Illinois projects sharp revenue drop due to coronavirus fallout

CHICAGO (Reuters) – Economic fallout from the coronavirus outbreak will cost Illinois $7.3 billion in revenue for the current and next fiscal year, Governor J.B. Pritzker announced on Wednesday.

Revenue revisions released by his office indicated drops of $2.7 billion in fiscal 2020, which ends on June 30, and $4.6 billion in fiscal 2021, due mainly to lower income and sales tax collections as unemployment skyrockets and consumer spending falls.

Even before the health crisis Illinois, the lowest-rated U.S. state, was on shaky financial ground with a huge unfunded pension liability and chronic structural budget deficits.

Moody’s Investors Service and S&P Global Ratings, which each rate Illinois a notch above junk, revised their outlooks for the state to negative from stable over virus-related concerns.

The Democratic governor pledged to get a new budget passed by the legislature, which has not met since early March.

“Illinoisans are all too familiar with the pain the lack of a state budget can cause, so let me just say up front: we will not go without a state budget,” Pritzker said in a statement, referring to a two-year budget impasse under his predecessor that deepened the state’s fiscal problems.
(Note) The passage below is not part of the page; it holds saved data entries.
Lemma fee_nonneg c u : validateConfig c = Ok u → 0 ≤ fee_lamports c.
Proof.
  unfold validateConfig. intros H. inv_ok.
  assert (0 ≤ priority_fee c).
  { unfold priority_fee, check_optional, range_if, DEFAULT_PRIORITY_FEE_MICRO_LAMPORTS in *.
    destruct (pc_priorityFeeMicroLamports c) as [[z| |]|]; simpl; try lia. inv_ok. simpl in *. lia. }
  assert (0 ≤ compute_units c).
  { unfold compute_units, check_optional, range_if, CU_VAULT_CREATION in *.
    destruct (pc_computeUnits c) as [[z| |]|]; simpl; try lia. inv_ok. simpl in *. lia. }
  apply Z.quot_pos; unfold MICRO_LAMPORTS_PER_LAMPORT; nia.
Qed.

(** The cost shown: rent and fee are non-negative, the rent is positive, and
    the dollar amount is the exact product rounded down to a base unit. *)
Theorem preview_cost_is_exact (encode : string → list Z) (derive : string → list (list Z) → string)
    (node : VaultNode) (getSlot : result jsv Z) (getRent : Z → result jsv jsv) (sha256 : list Z → list Z)
    (vb : VaultBuilders) (cp : Compiler) (replies : NodeReplies) (rpc : nat)
    (c : PreviewCreateVaultConfig) (s s' : OwnerCaches) (p : CreateVaultPreview) :
  previewCreateVault encode derive node getSlot getRent sha256 vb cp replies rpc c s = (s', Ok p) →
  pv_rentLamports p = sumZ (map pi_rentLamports (pv_pdaList p)) ∧ 4 ≤ pv_rentLamports p ∧
  0 ≤ pv_feeLamports p ∧
  pv_totalCostUsd p * LAMPORTS_PER_SOL ≤ (pv_rentLamports p + pv_feeLamports p) * pc_solPriceUsd c
    < (pv_totalCostUsd p + 1) * LAMPORTS_PER_SOL.
Proof.
  unfold previewCreateVault. intros H.
  destruct (preview_parts _ _ _ _ _ _ _ c) as [[rents created]|] eqn:Ep; [|done].
  destruct (buildOwnerTransaction cp replies (owner_params rpc c created) s) as [s1 tx].
  injection H as _ H. inv_ok. unfold preview_parts in Ep. inv_ok.
  destruct rents as [[[a b] d] e]. apply fetch_rents_positive in E2. pose proof (fee_nonneg c _ E1) as Hfee.
  apply validateConfig_Ok in E1 as ((_ & _ & Hprice & _) & _). unfold total_cost, total_rent, LAMPORTS_PER_SOL in *. cbn in E2 |- *.
  rewrite Z.quot_div_nonneg by nia. split; [lia|]. split; [lia|]. split; [done|].
  pose proof (Z.div_mod ((a + b + d + e + fee_lamports c) * pc_solPriceUsd c) 1000000000).
  pose proof (Z.mod_pos_bound ((a + b + d + e + fee_lamports c) * pc_solPriceUsd c) 1000000000). lia.
Qed.

(** The warnings, in the order of their codes: each is shown exactly when its
    condition holds. *)
Lemma warnings_specified c :
  buildWarnings c =
    warn_if (DAILY_CAP_HIGH_THRESHOLD <? pc_dailyCapUsd c)
      {| pw_code := "daily_cap_unusually_high"; pw_severity := "warning"; pw_field := "dailyCapUsd";
         pw_suggestedValue := Some DAILY_CAP_HIGH_THRESHOLD |} ++
    warn_if (pc_dailyCapUsd c =? 0)
      {| pw_code := "daily_cap_zero"; pw_severity := "info"; pw_field := "dailyCapUsd";
         pw_suggestedValue := None |} ++
    warn_if (pc_dailyCapUsd c <? pc_maxTxSizeUsd c)
      {| pw_code := "max_tx_exceeds_daily_cap"; pw_severity := "warning"; pw_field := "maxTxSizeUsd";
         pw_suggestedValue := Some (pc_dailyCapUsd c) |} ++
    warn_if ((pc_protocolMode c =? 1) && bool_decide (length (pc_protocols c) = 0%nat))
      {| pw_code := "no_protocols_approved"; pw_severity := "warning"; pw_field := "protocols";
         pw_suggestedValue := None |}.
Proof.
  unfold buildWarnings, raised_warnings.
  by destruct (_ =? 0), (DAILY_CAP_HIGH_THRESHOLD <? _), (_ && _), (pc_dailyCapUsd c <? _).
Qed.

(** ** Witnesses *)

Module PreviewDemo.
Definition config (mode slip timelock : Z) : PreviewCreateVaultConfig := {|
  pc_network := "devnet"; pc_owner := DiscoveryDemo.alice; pc_agentAddress := "Bob"; pc_vaultId := 7;
  pc_dailyCapUsd := 500000000; pc_maxTxSizeUsd := 600000000; pc_spendingLimitUsd := 100000000;
  pc_developerFeeRate := Int 0; pc_maxSlippageBps := Int slip; pc_timelockDuration := timelock;
  pc_protocolMode := mode; pc_protocols := [JUPITER_PROGRAM]; pc_protocolCaps := [];
  pc_allowedDestinations := []; pc_feeDestination := JUPITER_PROGRAM; pc_capabilityTier := None;
  pc_solPriceUsd := 250000000; pc_priorityFeeMicroLamports := None; pc_computeUnits := None;
  pc_blockhash := Some {| bh_blockhash := "hash"; bh_lastValidBlockHeight := 99 |};
  pc_addressLookupTables := Some ∅ |}.
Definition preview (c : PreviewCreateVaultConfig) : OwnerCaches * result call_exn CreateVaultPreview :=
  previewCreateVault DiscoveryDemo.encode DiscoveryDemo.derive DiscoveryDemo.node (Ok 42)
    (λ size, Ok (JBig ((size + 128) * 6960))) checksum32 CreationDemo.vb OwnerTx.Demo.compiler
    OwnerTx.Demo.node 0 c OwnerTx.Demo.caches.
(** What the program makes of the previewed creation. *)
Definition answer (c : PreviewCreateVaultConfig) : option string :=
  match prepare DiscoveryDemo.encode DiscoveryDemo.derive DiscoveryDemo.node (Ok 42) checksum32 (create_options c) with
  | Ok (args, _) => match initialize_vault checksum32 42 args with Ok _ => None | Throw e => Some e end
  | Throw _ => None
  end.
End PreviewDemo.

(** Three configurations pass the preview and are refused by the program. *)
Example refused_previews :
  Forall (λ c, is_ok (snd (PreviewDemo.preview c)) = true)
    [PreviewDemo.config 1 100 1800; PreviewDemo.config 0 100 1800; PreviewDemo.config 1 5001 1800;
     PreviewDemo.config 1 100 172801] ∧
  map PreviewDemo.answer
    [PreviewDemo.config 1 100 1800; PreviewDemo.config 0 100 1800; PreviewDemo.config 1 5001 1800;
     PreviewDemo.config 1 100 172801] =
  [None; Some "InvalidProtocolMode"; Some "SlippageBpsTooHigh"; Some "TimelockTooLong"].
Proof. split; [repeat constructor|]; vm_compute; reflexivity. Qed.

Lemma preview_leaves_three_limits_witness :
  ∃ s' p created args slot, PreviewDemo.preview (PreviewDemo.config 1 100 1800) = (s', Ok p) ∧
    vb_initializeVault CreationDemo.vb args = Ok (cr_initializeVaultIx created) ∧
    (is_ok (initialize_vault checksum32 slot args) = true ↔ unchecked_limits (PreviewDemo.config 1 100 1800)).
Proof.
  assert (Hok : is_ok (snd (PreviewDemo.preview (PreviewDemo.config 1 100 1800))) = true)
    by (vm_compute; reflexivity).
  destruct (PreviewDemo.preview (PreviewDemo.config 1 100 1800)) as [s' [p|e]] eqn:E; [|discriminate Hok].
  unfold PreviewDemo.preview in E.
  destruct (preview_leaves_three_limits _ _ _ _ _ _ _ _ _ _ _ _ _ _ E eq_refl)
    as (created & args & slot & _ & _ & H1 & H2).
  exists s', p, created, args, slot. exact (conj eq_refl (conj H1 H2)).
Defined.

Lemma preview_cost_is_exact_witness :
  ∃ s' p, PreviewDemo.preview (PreviewDemo.config 1 100 1800) = (s', Ok p) ∧
    pv_rentLamports p = sumZ (map pi_rentLamports (pv_pdaList p)).
Proof.
  assert (Hok : is_ok (snd (PreviewDemo.preview (PreviewDemo.config 1 100 1800))) = true)
    by (vm_compute; reflexivity).
  destruct (PreviewDemo.preview (PreviewDemo.config 1 100 1800)) as [s' [p|e]] eqn:E; [|discriminate Hok].
  unfold PreviewDemo.preview in E.
  destruct (preview_cost_is_exact _ _ _ _ _ _ _ _ _ _ _ _ _ _ E) as (H & _).
  exists s', p. exact (conj eq_refl H).
Defined.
To help offset the revenue loss and to boost liquidity, Illinois will borrow from other state funds and issue $1.2 billion in short-term debt, its first cash flow borrowing since 2010. Illinois is also expecting an influx of federal dollars to cover virus-related costs.

Pritzker is hoping voters in November will approve a state constitutional change that would boost revenue by replacing the state’s flat income tax rate with graduated rates. If rejected by voters, the fiscal 2021 budget gap could grow to as much as $7.4 billion as the state must also pay off the cash flow debt, according to the revised revenue forecast.

Illinois has reported 24,593 cases of coronavirus, including 948 deaths.